As immigration remains a hot-button issue in American politics, more Somali media outlets have spread across Minnesota in recent years — often to amplify the community’s positive contributions — even as the businesses face steep financial challenges.

In 2017 alone, Somali American, a monthly 10,000-circulation newspaper in Minneapolis; GTN News, a bilingual television channel in St. Cloud; and Somali Link Radio, a weekly show at KFAI Radio, joined an already crowded Somali-language print and broadcast landscape in Minnesota.

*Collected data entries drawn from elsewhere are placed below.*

Import Str.
Open Scope string_scope.

Definition install_hint (os : string) : string :=
  if String.eqb os "linux" then
    "Install: sudo apt install chafa (Debian/Ubuntu) or sudo pacman -S chafa (Arch)"
  else if String.eqb os "macos" then "Install: brew install chafa"
  else "Install chafa from your package manager".

Definition candidate : string := "chafa".

Section Find.

(** [Path::is_file]. *)
Variable is_file : string -> bool.

(** [for dir in std::env::split_paths(&paths) { let full = dir.join(candidate); if full.is_file() { return Ok(full); } }] *)
Fixpoint search (dirs : list string) : option string :=
  match dirs with
  | [] => None
  | dir :: ds =>
      let full := join dir candidate in
      if is_file full then Some full else search ds
  end.

(** [fn find_chafa() -> Result<PathBuf>], from the values of
    [LEFTYSAY_CHAFA] and [PATH] and the target [os]. *)
Definition find_chafa (os : string) (chafa_env path_env : option string) : string + string :=
  match chafa_env with
  | Some path => inl path
  | None =>
      match match path_env with
            | Some paths => search (split_on ":"%char paths)
            | None => None
            end with
      | Some full => inl full
      | None => inr ("leftysay requires chafa. " ++ install_hint os)
      end
  end.

End Find.

End FindChafa.

(* ================================================================== *)
(** * Properties *)

Module BubbleFacts.
Import Bubble.
Open Scope string_scope.

Lemma length_repeat_char (c : ascii) (n : nat) :
  String.length (repeat_char c n) = n.
Proof. induction n as [|n IH]; simpl; congruence. Qed.

Lemma length_app (s t : string) :
  String.length (s ++ t) = String.length s + String.length t.
Proof. induction s as [|c s IH]; simpl; congruence. Qed.

Lemma length_pad_line (l : string) (m : nat) :
  String.length l <= m -> String.length (pad_line l m) = m.
Proof.
  intros Hle. unfold pad_line.
  destruct (Nat.ltb_spec (String.length l) m).
  - rewrite length_app, length_repeat_char. lia.
  - lia.
Qed.

Lemma fold_max_ge (ws : list string) (acc : nat) :
  acc <= fold_left (fun a l => Nat.max a (String.length l)) ws acc.
Proof.
  revert acc. induction ws as [|w ws IH]; intros acc; simpl; [lia|].
  specialize (IH (Nat.max acc (String.length w))). lia.
Qed.

Lemma fold_max_bound (ws : list string) (acc : nat) (l : string) :
  In l ws -> String.length l <= fold_left (fun a l => Nat.max a (String.length l)) ws acc.
Proof.
  revert acc. induction ws as [|w ws IH]; intros acc Hin; simpl in *; [contradiction|].
  destruct Hin as [->|Hin]; [|now apply IH].
  pose proof (fold_max_ge ws (Nat.max acc (String.length l))). lia.
Qed.

Lemma fold_max_attained (ws : list string) (acc : nat) :
  fold_left (fun a l => Nat.max a (String.length l)) ws acc = acc \/
  exists l, In l ws /\
    fold_left (fun a l => Nat.max a (String.length l)) ws acc = String.length l.
Proof.
  revert acc. induction ws as [|w ws IH]; intros acc; simpl; [now left|].
  destruct (IH (Nat.max acc (String.length w))) as [E|[l [Hin E]]].
  - rewrite E. destruct (Nat.max_spec acc (String.length w)) as [[_ ->]|[_ ->]].
    + right. exists w. auto.
    + now left.
  - right. exists l. auto.
Qed.

Lemma max_len_bound (ws : list string) (l : string) :
  In l ws -> String.length l <= max_len ws.
Proof. apply fold_max_bound. Qed.

Lemma max_len_attained (ws : list string) :
  ws <> [] -> exists l, In l ws /\ String.length l = max_len ws.
Proof.
  intros Hne. unfold max_len.
  destruct (fold_max_attained ws 0) as [E|H]; [|destruct H as [l [? ?]]; eauto].
  destruct ws as [|w ws]; [congruence|].
  exists w. split; [now left|].
  pose proof (fold_max_bound (w :: ws) 0 w (or_introl eq_refl)). lia.
Qed.

Lemma frame_lines_shape (n idx m : nat) (ws : list string) :
  (forall l, In l ws -> String.length l <= m) ->
  List.length (frame_lines n idx m ws) = List.length ws /\
  Forall (fun s => String.length s = m + 4) (frame_lines n idx m ws).
Proof.
  revert idx. induction ws as [|w ws IH]; intros idx Hb; simpl; [auto|].
  destruct (frame_chars idx n) as [lc rc] eqn:Ef.
  assert (Hlr : String.length lc = 1 /\ String.length rc = 1).
  { unfold frame_chars in Ef.
    destruct (Nat.eqb idx 0); [injection Ef as <- <-; auto|].
    destruct (Nat.eqb (idx + 1) n); injection Ef as <- <-; auto. }
  destruct (IH (S idx)) as [Hl Hf]; [intros; apply Hb; now right|].
  split; [simpl; congruence|].
  constructor; [|exact Hf].
  rewrite length_app. simpl. rewrite length_app, (length_pad_line w m) by (apply Hb; now left). simpl. lia.
Qed.

(** C8: when [term_cols <= padding + 10] (padding is 4) the layout is
    exactly the message itself, as a single undecorated line. *)
Theorem render_bubble_narrow (wrap : string -> nat -> list string)
    (text : string) (term_cols : nat) :
  term_cols <= 4 + 10 -> render_bubble wrap text term_cols = [text].
Proof.
  intros H. unfold render_bubble.
  destruct (Nat.leb_spec term_cols (4 + 10)); [reflexivity | lia].
Qed.

Lemma render_bubble_narrow_witness :
  10 <= 4 + 10 /\
  render_bubble (fun t _ => [t]) "hello world" 10 = ["hello world"].
Proof.
  split; [lia | apply (render_bubble_narrow (fun t _ => [t]) "hello world" 10); lia].
Defined.

Definition all_spaces (s : string) : bool :=
  forallb (fun c => Ascii.eqb c " "%char) (list_ascii_of_string s).

Lemma split_newline_spaces (s : string) :
  all_spaces s = true -> split_newline s = [s].
Proof.
  unfold all_spaces. induction s as [|c t IH]; simpl; [reflexivity|].
  intros H. apply andb_prop in H as [Hc Ht].
  apply Ascii.eqb_eq in Hc. subst c. rewrite (IH Ht). reflexivity.
Qed.

Lemma trim_end_spaces_spaces (s : string) :
  all_spaces s = true -> trim_end_spaces s = EmptyString.
Proof.
  unfold all_spaces. induction s as [|c t IH]; simpl; [reflexivity|].
  intros H. apply andb_prop in H as [Hc Ht].
  apply Ascii.eqb_eq in Hc. subst c. rewrite (IH Ht). reflexivity.
Qed.

Lemma split_newline_nonempty (s : string) : split_newline s <> [].
Proof.
  induction s as [|c t IH]; simpl; [discriminate|].
  destruct (Ascii.eqb c "010"%char); [discriminate|].
  destruct (split_newline t); discriminate.
Qed.

Lemma textwrap_wrap_nonempty (slow : string -> nat -> list string) (text : string) (width : nat) :
  (forall l w, slow l w <> []) -> textwrap_wrap slow text width <> [].
Proof.
  intros Hs. unfold textwrap_wrap.
  pose proof (split_newline_nonempty text) as Hn.
  destruct (split_newline text) as [|l rest]; [contradiction|].
  simpl. destruct (Nat.ltb (String.length l) width); [discriminate|].
  specialize (Hs l width). destruct (slow l width); [contradiction | discriminate].
Qed.

Lemma textwrap_wrap_spaces (slow : string -> nat -> list string) (text : string) (width : nat) :
  all_spaces text = true -> String.length text < width ->
  textwrap_wrap slow text width = [EmptyString].
Proof.
  intros Hsp Hlt. unfold textwrap_wrap. rewrite (split_newline_spaces text Hsp). simpl.
  destruct (Nat.ltb_spec (String.length text) width); [|lia].
  rewrite (trim_end_spaces_spaces text Hsp). reflexivity.
Qed.

Lemma render_bubble_length (wrap : string -> nat -> list string) (text : string) (cols : nat) :
  4 + 10 < cols ->
  List.length (render_bubble wrap text cols)
  = match wrap text (Nat.min (cols - 4) DEFAULT_BUBBLE_MAX_WIDTH) with
    | [] => 0
    | ws => List.length ws + 2
    end.
Proof.
  intros Hc. unfold render_bubble.
  destruct (Nat.leb_spec cols (4 + 10)); [lia|].
  destruct (wrap text (Nat.min (cols - 4) DEFAULT_BUBBLE_MAX_WIDTH)) as [|w0 rest] eqn:Hw;
    [reflexivity|].
  destruct (Nat.eqb_spec (List.length (w0 :: rest)) 1) as [E|E].
  - cbn [List.length]. rewrite List.length_app. simpl in *. lia.
  - destruct (frame_lines_shape (List.length (w0 :: rest)) 0 (max_len (w0 :: rest)) (w0 :: rest)
                (fun l H => max_len_bound (w0 :: rest) l H)) as [Hl _].
    cbn [List.length] in Hl |- *. rewrite List.length_app, Hl. simpl. lia.
Qed.

(** C10 (as stated): the empty message and a message of spaces do not give
    an empty layout.  [textwrap::wrap] wraps each of them to one empty
    line (whatever its word-wrapping algorithm does, which these short
    inputs never reach), and [render_bubble] draws the empty box. *)
Lemma render_bubble_blank_box :
  render_bubble (textwrap_wrap (fun _ _ => [])) "" 20 = [" __"; "<  >"; " --"] /\
  render_bubble (textwrap_wrap (fun _ _ => [])) "   " 20 = [" __"; "<  >"; " --"].
Proof. split; reflexivity. Qed.

(** C10 (amended): [textwrap::wrap] yields at least one line for every
    message (one or more per ['\n']-separated piece, given that its
    word-wrapping algorithm returns at least one line), so on a terminal
    wider than [padding + 10] the early return for an empty wrapping is
    never taken: the layout has the two borders and one line per wrapped
    line.  The empty message and messages of spaces only (shorter than
    the bubble width) render the three-line empty box. *)
Theorem render_bubble_never_empty (slow : string -> nat -> list string)
    (text : string) (term_cols : nat) :
  4 + 10 < term_cols ->
  (forall l w, slow l w <> []) ->
  textwrap_wrap slow text (Nat.min (term_cols - 4) DEFAULT_BUBBLE_MAX_WIDTH) <> [] /\
  List.length (render_bubble (textwrap_wrap slow) text term_cols)
    = List.length (textwrap_wrap slow text (Nat.min (term_cols - 4) DEFAULT_BUBBLE_MAX_WIDTH)) + 2 /\
  (all_spaces text = true -> String.length text < Nat.min (term_cols - 4) DEFAULT_BUBBLE_MAX_WIDTH ->
   render_bubble (textwrap_wrap slow) text term_cols = [" __"; "<  >"; " --"]).
Proof.
  intros Hc Hs.
  pose proof (textwrap_wrap_nonempty slow text (Nat.min (term_cols - 4) DEFAULT_BUBBLE_MAX_WIDTH) Hs)
    as Hne.
  split; [exact Hne|]. split.
  - rewrite (render_bubble_length _ _ _ Hc).
    destruct (textwrap_wrap slow text (Nat.min (term_cols - 4) DEFAULT_BUBBLE_MAX_WIDTH));
      [contradiction | reflexivity].
  - intros Hsp Hlt. unfold render_bubble.
    destruct (Nat.leb_spec term_cols (4 + 10)); [lia|].
    rewrite (textwrap_wrap_spaces slow text _ Hsp Hlt). reflexivity.
Qed.

Lemma render_bubble_never_empty_witness :
  4 + 10 < 40 /\
  (forall (l : string) (w : nat), (fun l _ => [l]) l w <> []) /\
  List.length (render_bubble (textwrap_wrap (fun l _ => [l])) "hello" 40) = 3 /\
  render_bubble (textwrap_wrap (fun l _ => [l])) "  " 40 = [" __"; "<  >"; " --"].
Proof.
  assert (Hs : forall (l : string) (w : nat), (fun l _ => [l]) l w <> []) by (intros; discriminate).
  split; [lia|]. split; [exact Hs|].
  destruct (render_bubble_never_empty (fun l _ => [l]) "hello" 40 ltac:(lia) Hs) as [_ [Hl _]].
  split; [rewrite Hl; reflexivity|].
  destruct (render_bubble_never_empty (fun l _ => [l]) "  " 40 ltac:(lia) Hs) as [_ [_ Hb]].
  apply Hb; [reflexivity | unfold DEFAULT_BUBBLE_MAX_WIDTH; simpl; lia].
Defined.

In 2015, the Minneapolis-based KALY Somali-American Radio, a low-power FM station, joined the airwaves to provide Somali-Americans with around-the-clock news and music programming. And in 2014, the online news operation Tusmo Times added a 5,000-circulation newspaper that is now distributed in Somali-owned businesses and community centers throughout the Twin Cities metro area.

While the owners of these news sources may have different niches, what motivated them to enter the media business, they say, is the desire to focus attention on community stories that other news outlets often only give a passing glance. “One of the reasons I started this work is to promote the success stories of the African community,” said Haji Yusuf, owner and host of GTN News. “I wanted to show their success stories and the success of their businesses; the success of individuals who are doctors and nurses.”

A tough business
Covering those kinds of stories was also the reason Warsame Guled founded the monthly Somali American last year. But that wasn’t the only one. Guled, who also owns a home care business in Minneapolis, thought of the idea to establish a newspaper when he and other entrepreneurs realized they couldn’t find a platform to promote their businesses. “We were looking for ways to reach the Somali community,” Guled said. “I found out that there were no direct channels to reach Somali people.”

Today, the paper distributes 10,000 free copies of the paper, which — like other ethnic newspapers — are available in coffee shops, restaurants, community centers, libraries and other public spaces that Somali-Americans frequent.

The paper often focuses on Somali-related events in Minneapolis. Stories are written by freelance reporters or volunteers, or reprinted from other news organizations.

Its competitor, Tusmo Times, tends to cover local, national and international Somali-related stories. Originally called Ciyaartoy and established in 2012 to give the Somali community online coverage of sports, the organization eventually changed its name and expanded its coverage to include hard news and created a monthly newspaper printed in both Somali and English.

“My main goal is to document and archive the stories of the Somali-American community in Minnesota,” said Abdirahman Mukhtar, founder of Tusmo Times. “That way, if my kids want to read about their own Minnesota history tomorrow, they can find it in both Somali and English languages.”

Yet whatever the intended goal, most local Somali-owned media outlets — including those that have been around for more than 20 years — struggle to generate revenue. Many rely on volunteers and the people who run them often have other jobs to pay the bills.

Abdirahman Mukhtar, founder of Tusmo Times: “My main goal is to document and archive the stories of the Somali-American community in Minnesota.”

“I sometimes put in my own money to print the newspaper,” said Mukhtar. “That’s why I haven’t printed in the last two years.”

As with the mainstream media, Somali media entrepreneurs are trying new models to try to build sustainable businesses. GTN, for example, has partnered with Xidig African TV, a system that lets users watch African television stations via the internet, to air its programs — and to make money.

GTN’s Yusuf noted that the station now reaches more than 800 homes in St. Cloud and its surrounding cities. Customers buy a custom streaming media device for $119 or pay a monthly fee of $20. The equipment gives users access to GTN’s on-air programs and more than 300 other channels through Xidig African TV.

Giving ‘a full picture of who we are’
GTN provides its programs in both Somali and English, and focuses on local, state and national issues that affect the Somali-American community. “I want to give this community an alternative voice so that they can see how we’re making contributions in this part of Minnesota,” Yusuf said.

Mahamed Cali, the head of KALY radio, echoed that sentiment in describing why he established the radio station, which also covers local, state, national and international issues that affect the community. Since its launch in 2015, the station has become a popular source of news for Somalis in the Twin Cities, who listen to the radio through 101.7-FM, online and via an app.

“This radio,” Cali said, “is helping, protecting and empowering the voiceless people in the East African community.”

Abdirizak Bihi, longtime Minneapolis activist and host of the weekly Somali Link Radio, also thinks he can change the negative image people have of immigrants and refugees through storytelling. Although KFAI isn’t Somali-owned, it provides airtime to several East African community members, who host bilingual programs.

Since his hourlong show was launched a year ago, Bihi has invited Somali activists, entrepreneurs, artists and elected officials to talk about issues facing the Somali-Americans and accentuate their contributions to Minnesota.

“I wanted to give them the full picture of who we are,” Bihi said. “That we have doctors; that we have a culture; that we have music; that we have a museum; that we care about success and the American dream, like everybody else.”